Seis organizações da sociedade civil seguem buscando, na Alemanha, a responsabilização da Bayer por supostas violações de direitos humanos relacionadas à produção e comercialização de agrotóxicos na América Latina.
A iniciativa teve início há mais de dois anos e reúne estudos científicos, documentos e relatos de comunidades afetadas em países como Brasil, Argentina, Paraguai e Bolívia. Segundo as entidades, os materiais apresentados apontam impactos dos agrotóxicos sobre a saúde humana e o meio ambiente.
Em 2024, as organizações protocolaram uma denúncia junto ao Ponto de Contato Nacional Alemão da Organização para a Cooperação e Desenvolvimento Econômico (OCDE), mecanismo responsável por analisar alegações de descumprimento das Diretrizes da OCDE para Empresas Multinacionais.
De acordo com as entidades, o objetivo é que a empresa seja responsabilizada por eventuais violações de direitos humanos relacionadas à sua atuação no setor de defensivos agrícolas.
Debate internacional
O caso também evidencia os desafios enfrentados por organizações e comunidades na busca por mecanismos internacionais capazes de responsabilizar grandes empresas por impactos socioambientais decorrentes de suas atividades.

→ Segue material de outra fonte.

(* ===== verification/ServerLife.v ===== *)
(** The life of a server (server/server.go): the accept loop with its growing delay, and
    connections, requests, [Close] and [Shutdown] as a transition system. *)

From S2P Require Import Prelude ServerPlugins.

(** ** The accept loop *)

Definition millisecond : Z := 1000000.

(** The delay after another temporary error of [Accept]. *)
Definition nextDelay (tempDelay : Z) : Z :=
  let d := if tempDelay =? 0 then 5 * millisecond else i64 (tempDelay * 2) in
  if d >? 1000 * millisecond then 1000 * millisecond else d.

Definition isTemporary (e : error) : bool := match e with NetError t _ => t | _ => false end.

Section Accept.
Context {W C A : Type}.

(** What [Accept] returns, and what the loop does. *)
Inductive accepted := AConn (c : C) | AErr (e : error).
Inductive accept_effect := Slept (d : Z) | Refused (c : C) | Serving (c : C).

(** [cmux.ErrListenerClosed], and the plugins of the server. *)
Context (isCmuxClosed : error -> bool) (Plugins : pluginContainer W C A).

(** The loop of [serveListener] over the results of [Accept], each with what happened to the
    world while it waited, and whether the server is shutting down then (it then waits for
    [doneChan] before it returns); [None] while it goes on. *)
Fixpoint serveListener (rs : list (accepted * (W -> W) * bool)) (tempDelay : Z) (w : W) :
    list accept_effect * option error :=
  match rs with
  | [] => ([], None)
  | (AErr e, waited, down) :: rs =>
      if down : bool then ([], Some ErrServerClosed)
      else if isTemporary e then
        let d := nextDelay tempDelay in
        let '(es, r) := serveListener rs d (waited w) in (Slept d :: es, r)
      else if isCmuxClosed e then ([], Some ErrServerClosed)
      else ([], Some e)
  | (AConn c, waited, _) :: rs =>
      let '(w, (c, ok)) := DoPostConnAccept Plugins c (waited w) in
      let '(es, r) := serveListener rs 0 w in
      ((if ok then Serving c else Refused c) :: es, r)
  end.

(** The delay before the [n]th retry in a row. *)
Definition backoff (n : nat) : Z := (5 * millisecond * 2 ^ Z.of_nat n) `min` (1000 * millisecond).

Lemma nextDelay_backoff n : nextDelay (backoff n) = backoff (S n).
Proof using Type.
  unfold nextDelay, backoff, millisecond. rewrite Nat2Z.inj_succ, Z.pow_succ_r by lia.
  pose proof (Z.pow_pos_nonneg 2 (Z.of_nat n) ltac:(lia) ltac:(lia)) as Hp.
  set (p := 2 ^ Z.of_nat n) in *.
  set (m := (5 * 1000000 * p) `min` (1000 * 1000000)).
  assert (5 * 1000000 * (2 * p) = 2 * (5 * 1000000 * p)) as -> by lia.
  assert (0 < m <= 1000 * 1000000 /\ (m = 5 * 1000000 * p \/ m = 1000 * 1000000 /\ 1000 * 1000000 <= 5 * 1000000 * p)) as [Hm Hmp] by lia.
  rewrite i64_small by lia. destruct (Z.eqb_spec m 0); [lia|].
  destruct (Z.gtb_spec (m * 2) (1000 * 1000000)); lia.
Qed.

(** The delay that [n] temporary errors in a row leave. *)
Definition delayed (n : nat) : Z := match n with O => 0 | S n => backoff n end.

Lemma nextDelay_delayed n : nextDelay (delayed n) = delayed (S n).
Proof using Type. destruct n as [|n]; [reflexivity|apply nextDelay_backoff]. Qed.

Lemma serveListener_retries n k rest e es r w :
  isTemporary e = true -> serveListener rest (delayed (n + k)) w = (es, r) ->
  serveListener (replicate k (AErr e, id, false) ++ rest) (delayed n) w =
    (((fun i => Slept (backoff i)) <$> seq n k) ++ es, r).
Proof using Type.
  intros He. revert n. induction k as [|k IH]; intros n Hr; cbn [replicate app seq fmap list_fmap serveListener].
  - by rewrite Nat.add_0_r in Hr.
  - rewrite He, nextDelay_delayed. change (id w) with w. rewrite (IH (S n)) by (by rewrite Nat.add_succ_comm). done.
Qed.

(** Temporary errors of [Accept] never end the server: after any number of them in a row the
    loop goes on with the next result, having slept 5 ms, 10 ms, ... up to a second each; a
    connection resets the delay. *)
Theorem accept_backoff k rest e es r w :
  isTemporary e = true -> serveListener rest (delayed k) w = (es, r) ->
  serveListener (replicate k (AErr e, id, false) ++ rest) 0 w =
    (((fun i => Slept (backoff i)) <$> seq 0 k) ++ es, r) /\
  forall i, 5 * millisecond <= backoff i <= 1000 * millisecond.
Proof using Type.
  intros He Hr. split; [by apply (serveListener_retries 0)|].
  intros i. unfold backoff, millisecond. pose proof (Z.pow_pos_nonneg 2 (Z.of_nat i) ltac:(lia) ltac:(lia)). lia.
Qed.
End Accept.
Arguments accepted : clear implicits.
Arguments accept_effect : clear implicits.

(** ** Connections, requests and shutdown *)

Module Life.

(** Where the goroutine of a connection is: not started, at the head of its loop, reading,
    in its deferred function, or gone. *)
Inductive conn_stage := CNew | CLoop | CRead | CExit | CGone.

(** Who closed a connection first: its own goroutine (the peer is gone, sent bad data or failed
    authentication, or the server was shutting down when it came), or [Close] and [Shutdown]. *)
Inductive closer := ByLoop | ByServer.

(** A request was handed to a goroutine ([Spawned]), is in [processOneRequest] and counted
    ([Counted]), or its goroutine is gone ([Over]). *)
Inductive phase := Spawned | Counted | Over.

(** What has become of its response: none yet; handed to a writer of its own ([AsyncWrite]);
    written; its connection had been closed by its own goroutine or by the server; none will
    come, because the request is one-way or its handler writes none, or because of a panic. *)
Inductive outcome := Pending | Queued | Answered | ConnEnded | Cut | Silent | Panicked.
Definition Metrics_Log (Registry : nat) (freq : Z) : report := ToLog Registry freq.
Definition Metrics_Graphite (Registry : nat) (freq : Z) (prefix : string) : report := ToGraphite Registry freq prefix.
Definition Metrics_Exp (DefaultRegistry Registry : nat) : report := ToExp DefaultRegistry.

(** A registry of the application's own is not among what [Exp] shows. *)
Lemma exp_default d r : d <> r -> Metrics_Exp d r <> ToExp r.
Proof using Type. unfold Metrics_Exp. congruence. Qed.
End Metrics.

(** ** Instances *)

Section Demo.
Local Instance demo_compressors : Compressors := fun _ => None.

Definition plugged {W} (p : Plugin W unit (iface bytes)) : Server (W := W) (C := unit) (V := bytes) :=
  MkServer ∅ ∅ (fun _ => None) [p] None None None.

Definition demo_alias : AliasPlugin := (Alias "x" "y" "Arith" "Rev" NewAliasPlugin).1.
Definition demo_aliased : Message := set_path "x" "y" (demo_request []).

Lemma alias_served_witness :
  exists w' m, processOneRequest (plugged (alias_plugin demo_alias)) (Alias_PostReadRequest demo_alias demo_aliased).1 tt = (w', [m]) /\
    ServicePath m = "Arith"%string.
Proof.
  destruct (alias_served (plugged (alias_plugin demo_alias)) demo_alias demo_aliased (MkPair "Arith" "Rev") tt)
    as (_ & _ & _ & H); [reflexivity..|].
  destruct H as (w' & m & H1 & _ & H2 & _); [by intros why (codec & r & Hc & _)|apply (demo_header_ok [])|reflexivity..|].
  exists w', m. split; [exact H1|exact H2].
Defined.

Lemma req_limit_round_witness :
  exists w' es, serveRound (plugged (req_limit_plugin (fun _ => 3) (fun w => w) (fun p _ => p)))
      (demo_request [], None) (MkReqLimit (MkTB 10 2 0 0) false) = (w', es, Again) /\
    exists m, es = [Wrote m] /\ response_to (demo_request []) m.
Proof.
  destruct (req_limit_round (plugged (req_limit_plugin (fun _ => 3) (fun w => w) (fun p _ => p)))
    (fun _ => 3) (fun w => w) (fun p _ => p) (demo_request []) (MkReqLimit (MkTB 10 2 0 0) false))
    as (w' & es & H1 & H2); [reflexivity|reflexivity|apply demo_header_ok|].
  exists w', es. split; [exact H1|exact H2].
Defined.

Lemma redis_limit_round_witness :
  exists w2 es next,
    serveRound (plugged (post_read (RedisRateLimiting_PostReadRequest (fun _ (w : unit) => (w, Er (OpError false None))))))
      (demo_request [], None) tt = (w2, es, next) /\ next = Return /\ es = [].
Proof.
  apply (redis_limit_round (plugged (post_read (RedisRateLimiting_PostReadRequest (fun _ w => (w, Er (OpError false None))))))
    (fun _ w => (w, Er (OpError false None))) (demo_request []) tt tt (Er (OpError false None)));
    [reflexivity|reflexivity|apply demo_header_ok|reflexivity|discriminate].
Defined.
End Demo.
End Plugins.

As entidades afirmam que, apesar da documentação apresentada, o processo reforça as dificuldades existentes para responsabilizar multinacionais em disputas envolvendo cadeias globais de produção e comercialização de agrotóxicos.
A Bayer ainda poderá apresentar seus esclarecimentos dentro dos procedimentos previstos pelo mecanismo da OCDE.